Horizon LabsHorizon Labs

GPU Compute (A100 / H100)

Most production AI doesn't need dedicated GPU infrastructure — hosted APIs handle inference fine. But when GPU compute is the right answer, the difference between getting it right and wrong is significant: idle GPU hours cost more per month than entire teams. We provision GPU compute on AWS (P5 instances), GCP (A3), Azure (NDv5), or specialised providers (Lambda, CoreWeave) based on workload economics — sustained-utilisation workloads tip toward dedicated infrastructure; bursty training favours spot instances; experimental workflows go to lower-cost hosted providers. The goal is always utilisation: a GPU running at 80% justifies its cost; one running at 15% doesn't.

What you get

Right-sized GPU selection — A100 for most production fine-tuning, H100 for cutting-edge training or large-batch inference
Spot instances cut training cost 50-70% — viable for any workload that tolerates interruption (most training does)
Multi-region failover for production inference — Sydney + Singapore + US-East routing for latency + availability
Specialised providers (Lambda, CoreWeave, RunPod) for cost-optimal experimentation — often 30-50% cheaper than hyperscalers for non-production
Reserved capacity contracts for predictable workloads — discounts of 30-60% when annual usage justifies it

Real examples

Self-hosted Llama 70B inference on H100s

Illustrative scenario: a sovereign-data client needs a Llama 4 model running in their VPC. We provision dual H100s on AWS P5 with vLLM as the inference server, autoscaling between 1 and 4 GPUs based on request volume. Sustained 60-70% utilisation; cost-effective above ~3M tokens/day inference.

Spot training for a custom recommendation model

Illustrative scenario: a media company trains a recommendation model weekly on their full catalogue. AWS Spot A100s + SageMaker handle the training; W&B tracks runs; checkpoint resumption handles spot interruptions. Cost per training run drops to ~35% of on-demand pricing.

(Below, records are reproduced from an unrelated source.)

(** ** The renders of a first run stay inside their buffers *)



(** ** The base size that [loadTiles] chooses *)

(** X12. For a window of a size that is not negative and whose two products
    with the grid fit an [int], [loadTiles] chooses a base size of at least
    one pixel each way.  The base width is below [MAX_TILE_SIZE] or it is the
    width of the atlas tiles, 128; when it is below, the base height is below
    [MAX_TILE_SIZE] or it is the height of the atlas tiles, 232.  When both
    integer quotients of the window by the grid are below [MAX_TILE_SIZE],
    the base size is these quotients, with 1 in the place of 0. *)
Theorem chooseTileSize_cases (COLS ROWS outputWidth outputHeight : Z) :
  0 < COLS -> 0 < ROWS -> 0 <= outputWidth -> 0 <= outputHeight ->
  outputWidth * ROWS < 2 ^ 31 -> outputHeight * COLS < 2 ^ 31 ->
  let w := fst (chooseTileSize COLS ROWS outputWidth outputHeight) in
  let h := snd (chooseTileSize COLS ROWS outputWidth outputHeight) in
  1 <= w /\ 1 <= h
  /\ (w < MAX_TILE_SIZE \/ w = TILE_WIDTH)
  /\ (w < MAX_TILE_SIZE -> h < MAX_TILE_SIZE \/ h = TILE_HEIGHT)
  /\ (w < MAX_TILE_SIZE -> h < MAX_TILE_SIZE ->
      w = Z.max 1 (outputWidth ÷ COLS) /\ h = Z.max 1 (outputHeight ÷ ROWS)).
Proof.
  intros HC HR Hw Hh Fw Fh w h. subst w h.
  destruct (aspectRatio_facts COLS ROWS outputWidth outputHeight HC HR
              (conj Hw (conj Hh (conj Fw Fh)))) as (H1 & H2 & _ & _).
  unfold chooseTileSize.
  assert (H3 : 0 <= outputWidth ÷ COLS) by (apply Z.quot_pos; lia).
  assert (H4 : 0 <= outputHeight ÷ ROWS) by (apply Z.quot_pos; lia).
  set (ratio := ddiv (iq (i32 (outputWidth * ROWS))) (iq (i32 (outputHeight * COLS))))
    in *.
  set (w0 := outputWidth ÷ COLS) in *. set (h0 := outputHeight ÷ ROWS) in *.
  set (w1 := roundQ (dmul (iq TILE_HEIGHT) ratio)) in *.
  set (h2 := roundQ (ddiv (iq TILE_WIDTH) ratio)) in *.
  unfold MAX_TILE_SIZE, TILE_WIDTH, TILE_HEIGHT in *.
  destruct (Z.geb_spec h0 64) as [G1|G1].
  - destruct (Z.geb_spec w1 64) as [G2|G2]; cbn [fst snd];
      repeat match goal with
             | |- context [?x =? 0] => destruct (Z.eqb_spec x 0)
             end; repeat split; intros; lia.
  - destruct (Z.geb_spec w0 64) as [G2|G2]; cbn [fst snd];
      repeat match goal with
             | |- context [?x =? 0] => destruct (Z.eqb_spec x 0)
             end; repeat split; intros; lia.
Qed.

Lemma chooseTileSize_cases_witness :
  fst (chooseTileSize 100 34 1000 680) = Z.max 1 (1000 ÷ 100)
  /\ snd (chooseTileSize 100 34 1000 680) = Z.max 1 (680 ÷ 34).
Proof.
  destruct (chooseTileSize_cases 100 34 1000 680) as (_ & _ & _ & _ & H);
    try lia.
  apply H; by_compute.
Defined.

(** On a tall window of 775 by 3944 pixels and a grid of 100 by 34 the ratio
    of the doubles is just below 26350 / 394400, and 232 times it just below
    15.5: the base size is 15 by 232. *)
Lemma chooseTileSize_tall_window : chooseTileSize 100 34 775 3944 = (15, 232).
Proof. vm_compute. reflexivity. Qed.

(** Where the products leave [int] the ratio can be negative: for a window
    of 70000000 by 3000 pixels the chosen width is negative. *)
Lemma chooseTileSize_wide_window : chooseTileSize 100 34 70000000 3000 = (-1480908, 232).
Proof. vm_compute. reflexivity. Qed.

(** ** The first [loadTiles] after [init] *)

Lemma searchStep_base calibrate derive (g : Tiles) (row column axis size idx : Z) :
  baseTileWidth (searchStep calibrate derive g row column axis size idx) = baseTileWidth g
  /\ baseTileHeight (searchStep calibrate derive g row column axis size idx)
     = baseTileHeight g.
Proof.
  unfold searchStep.
  match goal with
  | |- context [fold_left ?f ?W ?acc] =>
      assert (H : baseTileWidth (fst (fst (fold_left f W acc))) = baseTileWidth g
                  /\ baseTileHeight (fst (fst (fold_left f W acc))) = baseTileHeight g);
      [|destruct (fold_left f W acc) as [[g' br] bs]; exact H]
  end.
  apply (fold_left_preserves
           (fun acc => baseTileWidth (fst (fst acc)) = baseTileWidth g
                       /\ baseTileHeight (fst (fst acc)) = baseTileHeight g));
    [|split; reflexivity].
  intros [[g1 br] bs] w _ H1. unfold trial. destruct (negb _); exact H1.
Qed.

Lemma searchShifts_base calibrate derive params (g : Tiles) (row column axis size : Z) :
  baseTileWidth (searchShifts calibrate derive params g row column axis size)
  = baseTileWidth g
  /\ baseTileHeight (searchShifts calibrate derive params g row column axis size)
     = baseTileHeight g.
Proof.
  unfold searchShifts.
  apply (fold_left_preserves
           (fun g' => baseTileWidth g' = baseTileWidth g
                      /\ baseTileHeight g' = baseTileHeight g)); [|split; reflexivity].
  intros g1 _ _ H1.
  apply (fold_left_preserves
           (fun g' => baseTileWidth g' = baseTileWidth g
                      /\ baseTileHeight g' = baseTileHeight g)); [|exact H1].
  intros g2 idx _ [Hw Hh].
  destruct (searchStep_base calibrate derive g2 row column axis size idx) as [-> ->].
  split; assumption.
Qed.

Lemma base_set_base (g : Tiles) (w h : Z) :
  baseTileWidth (set_base g w h) = w /\ baseTileHeight (set_base g w h) = h.
Proof. split; reflexivity. Qed.

(** The base size that the work on a tile leaves: the exit values of its two
    loops over the sizes. *)
Lemma optimizeTile_base calibrate (g : Tiles) (row column : Z) :
  tileEmpty g row column = false ->
  baseTileWidth (optimizeTile calibrate g row column) = MAX_TILE_SIZE
  /\ baseTileHeight (optimizeTile calibrate g row column) = MAX_TILE_SIZE + 1.
Proof.
  intros He. unfold optimizeTile. rewrite He. unfold optimizeVert.
  generalize (optimizeHoriz calibrate g row column). intros g1.
  match goal with
  | |- context [fold_left ?f ?l ?a] =>
      assert (Hloop : baseTileWidth (fold_left f l a) = MAX_TILE_SIZE);
      [|generalize dependent (fold_left f l a)]
  end.
  - apply (fold_left_preserves (fun g' => baseTileWidth g' = MAX_TILE_SIZE)).
    + intros g2 h _ Hg2.
      destruct (searchShifts_base calibrate false
                  (if is_t (TileProcessing row column) then 1 else 3)
                  (set_base g2 (baseTileWidth g2) h) row column 1 (h - 1)) as [E _].
      rewrite E. rewrite (proj1 (base_set_base g2 (baseTileWidth g2) h)). exact Hg2.
    + apply base_set_base.
  - intros g3 Hg3.
    rewrite (proj1 (base_set_base g3 (baseTileWidth g3) (MAX_TILE_SIZE + 1))),
      (proj2 (base_set_base g3 (baseTileWidth g3) (MAX_TILE_SIZE + 1))).
    split; [exact Hg3|reflexivity].
Qed.

Lemma optimizeTiles_base calibrate (g : Tiles) :
  baseTileWidth (optimizeTiles calibrate g) = baseTileWidth g
  /\ baseTileHeight (optimizeTiles calibrate g) = baseTileHeight g
  \/ baseTileWidth (optimizeTiles calibrate g) = MAX_TILE_SIZE.
Proof.
  unfold optimizeTiles.
  apply (fold_left_preserves
           (fun g' => baseTileWidth g' = baseTileWidth g
                      /\ baseTileHeight g' = baseTileHeight g
                      \/ baseTileWidth g' = MAX_TILE_SIZE));
    [|left; split; reflexivity].
  intros g1 row _ H1.
  apply (fold_left_preserves
           (fun g' => baseTileWidth g' = baseTileWidth g
                      /\ baseTileHeight g' = baseTileHeight g
                      \/ baseTileWidth g' = MAX_TILE_SIZE)); [|exact H1].
  intros g2 column _ H2.
  destruct (tileEmpty g2 row column) eqn:He.
  - unfold optimizeTile. rewrite He. exact H2.
  - right. apply optimizeTile_base, He.
Qed.

Lemma chooseTileSize_width_free (COLS ROWS outputWidth outputHeight : Z) :
  fst (chooseTileSize COLS ROWS outputWidth outputHeight) <> MAX_TILE_SIZE.
Proof.
  unfold chooseTileSize.
  destruct (_ >=? MAX_TILE_SIZE);
    match goal with
    | |- context [?w >=? MAX_TILE_SIZE] => destruct (Z.geb_spec w MAX_TILE_SIZE)
    end; cbn [fst];
    match goal with
    | |- context [?x =? 0] => destruct (Z.eqb_spec x 0)
    end; unfold MAX_TILE_SIZE, TILE_WIDTH in *; lia.
Qed.

(** A chosen width below 1 comes from the aspect ratio of a window whose
    products have left [int], and it comes with the height of the atlas
    tiles. *)
Lemma chooseTileSize_low_width (COLS ROWS outputWidth outputHeight : Z) :
  0 < COLS -> 0 <= outputWidth ->
  fst (chooseTileSize COLS ROWS outputWidth outputHeight) < 1 ->
  snd (chooseTileSize COLS ROWS outputWidth outputHeight) = TILE_HEIGHT.
Proof.
  intros HC Hw. unfold chooseTileSize.
  assert (H3 : 0 <= outputWidth ÷ COLS) by (apply Z.quot_pos; lia).
  set (w0 := outputWidth ÷ COLS) in *.
  destruct (_ >=? MAX_TILE_SIZE);
    match goal with
    | |- context [?w >=? MAX_TILE_SIZE] => destruct (Z.geb_spec w MAX_TILE_SIZE)
    end; cbn [fst snd];
    repeat match goal with
           | |- context [?x =? 0] => destruct (Z.eqb_spec x 0)
           end; unfold MAX_TILE_SIZE, TILE_WIDTH, TILE_HEIGHT in *; intros; lia.
Qed.

(** X13. Whether [init] has computed the shifts or read them from the cache
    file, the first [loadTiles] after it, for a window of a size that is not
    negative, never takes the early return for an unchanged size: it installs
    the chosen base size and sets the number of textures to 1 or to 4, so
    textures exist before the first frame is drawn. *)
Theorem first_loadTiles_installs (calibrate : Tiles -> Z -> Z -> Z -> Z -> Q)
    (COLS ROWS : Z) (png : Z -> Z) (file : option (list Z))
    (outputWidth outputHeight : Z) :
  0 < COLS -> 0 < ROWS -> 0 <= outputWidth -> 0 <= outputHeight ->
  let g := loadTiles COLS ROWS (fst (init calibrate png file)) outputWidth outputHeight in
  let w := fst (chooseTileSize COLS ROWS outputWidth outputHeight) in
  let h := snd (chooseTileSize COLS ROWS outputWidth outputHeight) in
  baseTileWidth g = w /\ baseTileHeight g = h
  /\ numTextures g = (if (w >=? MAX_TILE_SIZE) || (h >=? MAX_TILE_SIZE) then 1 else 4).
Proof.
  intros HC HR Hw Hh g w h.
  assert (Hbase : baseTileWidth (fst (init calibrate png file)) = -1
                  /\ baseTileHeight (fst (init calibrate png file)) = -1
                  \/ baseTileWidth (fst (init calibrate png file)) = MAX_TILE_SIZE).
  { unfold init, loadShifts. destruct file as [bytes|]; cbn [fst].
    - left. split; reflexivity.
    - destruct (optimizeTiles_base calibrate (measure png)) as [E|E];
        [left|right]; exact E. }
  pose proof (chooseTileSize_low_width COLS ROWS outputWidth outputHeight HC Hw) as P1.
  pose proof (chooseTileSize_width_free COLS ROWS outputWidth outputHeight) as P2.
  subst g w h. unfold loadTiles.
  generalize dependent (fst (init calibrate png file)). intros g0 Hbase.
  destruct (chooseTileSize COLS ROWS outputWidth outputHeight) as [w h].
  cbn [fst snd] in *.
  destruct (Z.eqb_spec (baseTileWidth g0) w) as [E|_]; cbn [andb];
    [|repeat split].
  destruct (Z.eqb_spec (baseTileHeight g0) h) as [E'|_]; [|repeat split].
  exfalso. unfold MAX_TILE_SIZE, TILE_HEIGHT in *. lia.
Qed.

Lemma first_loadTiles_installs_witness :
  let g := loadTiles 100 34 (fst (init (fun _ _ _ _ _ => 0%Q) (fun _ => 0xff000000) None))
                     1000 680 in
  baseTileWidth g = 10 /\ baseTileHeight g = 20 /\ numTextures g = 4.
Proof.
  exact (first_loadTiles_installs (fun _ _ _ _ _ => 0%Q) 100 34 (fun _ => 0xff000000) None
           1000 680 ltac:(lia) ltac:(lia) ltac:(lia) ltac:(lia)).
Defined.

(** ** The compositor finds a texture of the size of each cell *)

(** X14. In a state in which [loadTiles] has installed the base size for the
    current window and built the four textures, every cell of the grid that
    [updateScreen] draws, that is every cell whose width and height are not
    zero, is drawn from the texture variant whose tiles have exactly the
    width and the height of the cell: the source rectangle has the size of
    the destination rectangle and nothing is scaled. *)
Theorem updateScreen_variant_exact (COLS ROWS : Z) (g : Tiles)
    (outputWidth outputHeight x y : Z) :
  0 < COLS -> 0 < ROWS -> 0 <= outputWidth -> 0 <= outputHeight -> 0 <= x -> 0 <= y ->
  baseTileWidth g = fst (chooseTileSize COLS ROWS outputWidth outputHeight) ->
  baseTileHeight g = snd (chooseTileSize COLS ROWS outputWidth outputHeight) ->
  baseTileWidth g < MAX_TILE_SIZE -> baseTileHeight g < MAX_TILE_SIZE ->
  numTextures g = 4 ->
  let tileWidth := cellWidth COLS outputWidth x in
  let tileHeight := cellHeight ROWS outputHeight y in
  tileWidth <> 0 -> tileHeight <> 0 ->
  let i := fst (fst (selectTexture g tileWidth tileHeight)) in
  0 <= i < 4
  /\ selectTexture g tileWidth tileHeight = (i, tileWidth, tileHeight)
  /\ variantTileWidth g i = tileWidth /\ variantTileHeight g i = tileHeight.
Proof.
  intros HC HR Hw Hh Hx Hy Ebw Ebh Lw Lh Hn tileWidth tileHeight Nw Nh i.
  assert (Hsize : baseTileWidth g = Z.max 1 (outputWidth ÷ COLS)
                  /\ baseTileHeight g = Z.max 1 (outputHeight ÷ ROWS)).
  { rewrite Ebw, Ebh in *. revert Lw Lh. unfold chooseTileSize.
    assert (H3 : 0 <= outputWidth ÷ COLS) by (apply Z.quot_pos; lia).
    assert (H4 : 0 <= outputHeight ÷ ROWS) by (apply Z.quot_pos; lia).
    unfold MAX_TILE_SIZE, TILE_WIDTH, TILE_HEIGHT.
    destruct (Z.geb_spec (outputHeight ÷ ROWS) 64);
      match goal with
      | |- context [?w >=? 64] => destruct (Z.geb_spec w 64)
      end; cbn [fst snd];
      repeat match goal with
             | |- context [?v =? 0] => destruct (Z.eqb_spec v 0)
             end; intros; lia. }
  destruct Hsize as [Sw Sh].
  pose proof (cellWidth_base COLS outputWidth x HC Hw Hx) as Cw.
  pose proof (cellWidth_base ROWS outputHeight y HR Hh Hy) as Ch.
  change (cellWidth ROWS outputHeight y) with (cellHeight ROWS outputHeight y) in Ch.
  fold tileWidth in Cw. fold tileHeight in Ch.
  assert (Pw : 0 <= outputWidth ÷ COLS) by (apply Z.quot_pos; lia).
  assert (Ph : 0 <= outputHeight ÷ ROWS) by (apply Z.quot_pos; lia).
  assert (Tw : tileWidth = baseTileWidth g \/ tileWidth = baseTileWidth g + 1) by lia.
  assert (Th : tileHeight = baseTileHeight g \/ tileHeight = baseTileHeight g + 1) by lia.
  subst i. unfold selectTexture. rewrite Hn. cbn [Z.eqb Pos.eqb fst].
  unfold getTexture, variantTileWidth, variantTileHeight.
  destruct Tw as [Tw|Tw], Th as [Th|Th]; rewrite Tw, Th;
    repeat match goal with
           | |- context [?a >? ?b] => destruct (Z.gtb_spec a b); try lia
           end;
    change (0 + 0) with 0; change (1 + 0) with 1; change (0 + 2) with 2;
    change (1 + 2) with 3; cbn [Z.eqb Pos.eqb orb fst snd];
    repeat split; lia.
Qed.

Hybrid GPU strategy across experimentation + production

Illustrative scenario: a research-led AI startup needs cheap GPU for ad-hoc experimentation but reliable infrastructure for production. We split: Lambda / RunPod for daily experimentation (low ops, low cost), AWS P5 reserved instances for production serving (high reliability, predictable cost).

Common questions

When do we actually need dedicated GPU compute?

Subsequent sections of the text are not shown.